Large Cell Carcinoma
- Location: Anywhere in lung
- *More resistant to tx than other NSCLC
- Histology: undifferentiated epithelial tumor. Lg polygonal cells w/lg prominent nuclei & moderate cytoplasm.
- Dx by exclusion
Bronchial Carcinoid Tumors
- *Rare in adults but most common primary LC in children!
- *Not associated w/smoking
- Sx: cough, fever, expectoration, wheezing, hemoptysis, chest pain
- Malignant & metaplastic potential
- Good prognosis, 5-year survival rate ~85%
- Histology: small, round, uniform cells arranged in nests & cords, highly vascular.
- Gross: Submucosal lesion protruding into bronchial cartilage toward lumen.
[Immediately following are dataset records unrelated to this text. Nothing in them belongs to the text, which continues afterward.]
(** * Esp32C3SuperMiniBoard: a shallow embedding of
      main/boards/esp32c3-supermini/esp32c3_supermini_board.cc

    The board class is modelled as a record, its member functions as
    computations over a state made of the board object ([this]) and the
    process-wide objects it reaches (the [Application] singleton, the
    function-local statics, the heap).  Every call that leaves the file
    (radio, application, drivers, RTOS, log) is appended to a trace, so that
    the order of the calls can be stated.  The radio ([WifiStation]) and the
    [Application] are external classes: they are interfaces here, and the
    theorems hold for every implementation of them. *)

From Stdlib Require Import ZArith NArith String Ascii List Bool Lia.
From Stdlib Require Import Decimal DecimalFacts DecimalPos DecimalZ DecimalString.
Import ListNotations.

Local Open Scope string_scope.
Local Open Scope Z_scope.

#[local] Set Warnings "-register-all".

(** ** Enumerations *)

(** [enum class PowerSaveLevel] is declared in board.h, which is not part of
    the sources at hand.  Modelled from the spec: "PowerSaveLevel
    (enumerated): {LOW_POWER, BALANCED, PERFORMANCE}", enumerators numbered
    in that order.  A scoped enumeration has [int] as its underlying type, so
    a value of the type is any integer, named or not. *)
Module PowerSaveLevel.
Definition t : Type := Z.
Definition LOW_POWER : t := 0.
Definition BALANCED : t := 1.
Definition PERFORMANCE : t := 2.
Definition defined (l : t) : Prop :=
  l = LOW_POWER \/ l = BALANCED \/ l = PERFORMANCE.
End PowerSaveLevel.

(** [enum class WifiPowerSaveLevel] of the radio component (wifi_station.h).
    The board only ever builds its three named enumerators. *)
Module WifiPowerSaveLevel.
Inductive t : Type := LOW_POWER | BALANCED | PERFORMANCE.
End WifiPowerSaveLevel.

(** Modelled from the spec: the [DeviceState] enumeration of application.h,
    which "includes at least Starting; other values are opaque to this
    layer". *)
Inductive DeviceState : Type :=
| kDeviceStateStarting
| kDeviceStateOther (raw : Z).

Definition DeviceState_eqb (a b : DeviceState) : bool :=
  match a, b with
  | kDeviceStateStarting, kDeviceStateStarting => true
  | kDeviceStateOther x, kDeviceStateOther y => Z.eqb x y
  | _, _ => false
  end.

(** ** External collaborators *)

(** The surface of [WifiStation] the board consumes.  [R] is the state of a
    station; commands return the new state, queries read it. *)
Module WifiStation.
Class Ops (R : Type) : Type := {
  ctor : R;
  Start : R -> R;
  Stop : R -> R;
  IsConnected : R -> bool;
  GetSsid : R -> string;
  GetIpAddress : R -> string;
  GetRssi : R -> Z;
  SetPowerSaveLevel : WifiPowerSaveLevel.t -> R -> R
}.
End WifiStation.

(** The two entry points of [Application] the button callback uses. *)
Module Application.
Class Ops (A : Type) : Type := {
  GetDeviceState : A -> DeviceState;
  ToggleChatState : A -> A
}.
End Application.

(** ** The manifest (config.h) *)

(** config.h is not part of the sources at hand; its macros are parameters. *)
Class Config : Type := {
  DISPLAY_MOSI_PIN : Z;
  DISPLAY_CLK_PIN : Z;
  DISPLAY_CS_PIN : Z;
  DISPLAY_DC_PIN : Z;
  DISPLAY_RST_PIN : Z;
  DISPLAY_SPI_MODE : Z;
  DISPLAY_WIDTH : Z;
  DISPLAY_HEIGHT : Z;
  DISPLAY_OFFSET_X : Z;
  DISPLAY_OFFSET_Y : Z;
  DISPLAY_MIRROR_X : bool;
  DISPLAY_MIRROR_Y : bool;
  DISPLAY_SWAP_XY : bool;
  DISPLAY_INVERT_COLOR : bool;
  DISPLAY_RGB_ORDER : Z;
  BOOT_BUTTON_GPIO : Z;
  BUILTIN_LED_GPIO : Z;
  AUDIO_INPUT_SAMPLE_RATE : Z;
  AUDIO_OUTPUT_SAMPLE_RATE : Z;
  AUDIO_I2S_SPK_GPIO_BCLK : Z;
  AUDIO_I2S_SPK_GPIO_LRCK : Z;
  AUDIO_I2S_SPK_GPIO_DOUT : Z;
  AUDIO_I2S_MIC_GPIO_SCK : Z;
  AUDIO_I2S_MIC_GPIO_WS : Z;
  AUDIO_I2S_MIC_GPIO_DIN : Z
}.

(** ** Objects and pointers *)

(** Storage of the two function-local statics. *)
Inductive StaticObject : Type :=
| GetLed_led
| GetAudioCodec_audio_codec.

(** A pointer is null, the address of a static, or a heap cell. *)
Inductive Ptr : Type :=
| nullptr
| static_addr (o : StaticObject)
| heap_addr (cell : nat).

Definition is_null (p : Ptr) : bool :=
  match p with nullptr => true | _ => false end.

(** The lambda bound in [InitializeButtons]; it captures [this]. *)
Inductive ClickCallback : Type :=
| InitializeButtons_lambda.

Record Button : Type := {
  gpio_num : Z;
  on_click : option ClickCallback
}.

Record SingleLed : Type := { led_gpio : Z }.

Record NoAudioCodecSimplex : Type := {
  input_sample_rate : Z;
  output_sample_rate : Z;
  spk_bclk : Z; spk_ws : Z; spk_dout : Z;
  mic_sck : Z; mic_ws : Z; mic_din : Z
}.

Record SpiLcdDisplay : Type := {
  panel_io_ : Ptr;
  panel_ : Ptr;
  width_ : Z; height_ : Z;
  offset_x_ : Z; offset_y_ : Z;
  mirror_x_ : bool; mirror_y_ : bool; swap_xy_ : bool
}.

(** ** C strings and [snprintf] *)

Definition NUL : ascii := "000"%char.
Definition dquote : ascii := "034"%char.
Definition newline : ascii := "010"%char.

(** A string of one character, and a run of blanks (the indentation inside
    the raw string literals). *)
Definition chr (c : ascii) : string := String c EmptyString.

Fixpoint spaces (n : nat) : string :=
  match n with
  | O => EmptyString
  | S n' => String " " (spaces n')
  end.

(** [std::string::c_str()] read as a C string, and [std::string(const char* )]:
    the characters before the first NUL. *)
Fixpoint c_str (s : string) : string :=
  match s with
  | EmptyString => EmptyString
  | String c rest =>
      if Ascii.eqb c NUL then EmptyString else String c (c_str rest)
  end.

(** The first [n] characters. *)
Fixpoint take (n : nat) (s : string) : string :=
  match n, s with
  | O, _ => EmptyString
  | _, EmptyString => EmptyString
  | S n', String c rest => String c (take n' rest)
  end.

(** [%d] of an [int]: decimal digits, a leading minus sign when negative. *)
Definition format_d (n : Z) : string :=
  NilZero.string_of_int (Z.to_int n).

Inductive Arg : Type :=
| arg_s (s : string)
| arg_d (n : Z).

(** The text a [printf]-family call produces before any size limit.  Only
    the two conversions the board uses are modelled; a conversion that finds
    no argument of its kind (undefined behaviour in C) prints nothing. *)
Fixpoint vformat (fmt : string) (args : list Arg) : string :=
  match fmt with
  | EmptyString => EmptyString
  | String "%" (String "s" rest) =>
      match args with
      | arg_s s :: args' => c_str s ++ vformat rest args'
      | _ => vformat rest (tl args)
      end
  | String "%" (String "d" rest) =>
      match args with
      | arg_d n :: args' => format_d n ++ vformat rest args'
      | _ => vformat rest (tl args)
      end
  | String c rest => String c (vformat rest args)
  end.

(** [snprintf(buffer, size, fmt, ...)]: the characters left in [buffer]
    before its terminating NUL, i.e. at most [size - 1] of them. *)
Definition snprintf (size : nat) (fmt : string) (args : list Arg) : string :=
  take (size - 1) (vformat fmt args).

(** ** JSON texts (RFC 8259)

    The reading side against which the two serializers are judged: a JSON
    value, and a reader from bytes to values.  A number keeps its digits
    ([Decimal.decimal]: integer part, fraction, exponent). *)

Inductive json : Type :=
| JNull
| JBool (b : bool)
| JNumber (n : decimal)
| JString (s : string)
| JArray (items : list json)
| JObject (members : list (string * json)).

(** The number a JSON text writes for the integer [z]. *)
Definition JInteger (z : Z) : json := JNumber (Decimal (Z.to_int z) Nil).

Inductive parse_result (X : Type) : Type :=
| Parsed (x : X) (rest : string)
| SyntaxError
| OutOfFuel.
Arguments Parsed {X} x rest.
Arguments SyntaxError {X}.
Arguments OutOfFuel {X}.

Definition is_ws (c : ascii) : bool :=
  Ascii.eqb c " " || Ascii.eqb c "009" || Ascii.eqb c "010" || Ascii.eqb c "013".

Fixpoint skip_ws (s : string) : string :=
  match s with
  | String c rest => if is_ws c then skip_ws rest else s
  | EmptyString => EmptyString
  end.

Definition digit_of_ascii (c : ascii) : option (uint -> uint) :=
  if Ascii.eqb c "0" then Some D0 else
  if Ascii.eqb c "1" then Some D1 else
  if Ascii.eqb c "2" then Some D2 else
  if Ascii.eqb c "3" then Some D3 else
  if Ascii.eqb c "4" then Some D4 else
  if Ascii.eqb c "5" then Some D5 else
  if Ascii.eqb c "6" then Some D6 else
  if Ascii.eqb c "7" then Some D7 else
  if Ascii.eqb c "8" then Some D8 else
  if Ascii.eqb c "9" then Some D9 else None.

(** The longest run of digits at the head of [s], and what follows it. *)
Fixpoint scan_digits (s : string) : uint * string :=
  match s with
  | EmptyString => (Nil, EmptyString)
  | String c rest =>
      match digit_of_ascii c with
      | Some d => let (ds, r) := scan_digits rest in (d ds, r)
      | None => (Nil, s)
      end
  end.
Smooth, cherry red. May obstruct lumen.
- Rarely causes Carcinoid syndrome - only if liver METS, sx are diarrhea, facial flushing & wheezing.
Carcinoid tumors (general info)
- Derived from neuroendocrine tissue.
- GI is most common location, lungs second (bronchial carcinoid tumors!).
- Produce bio-amines (Epi, NE, serotonin)
Hamartomas
- *Most common benign tumor of the lung (75%)
- Disorganized tissue growth (fat, epithelium, fibrous tissue, cartilage)
- Usually well circumscribed cartilaginous nests surrounded by CT & fat cells.
Complications of Tumor Extension
- Hoarseness -> compression of recurrent laryngeal nerve
- Diaphragmatic paresis/paralysis uni/bilaterally -> compression of phrenic n.
- Esophageal obstruction
Pancoast Tumor Syndrome
- Tumor in lung apex infiltrates brachial plexus!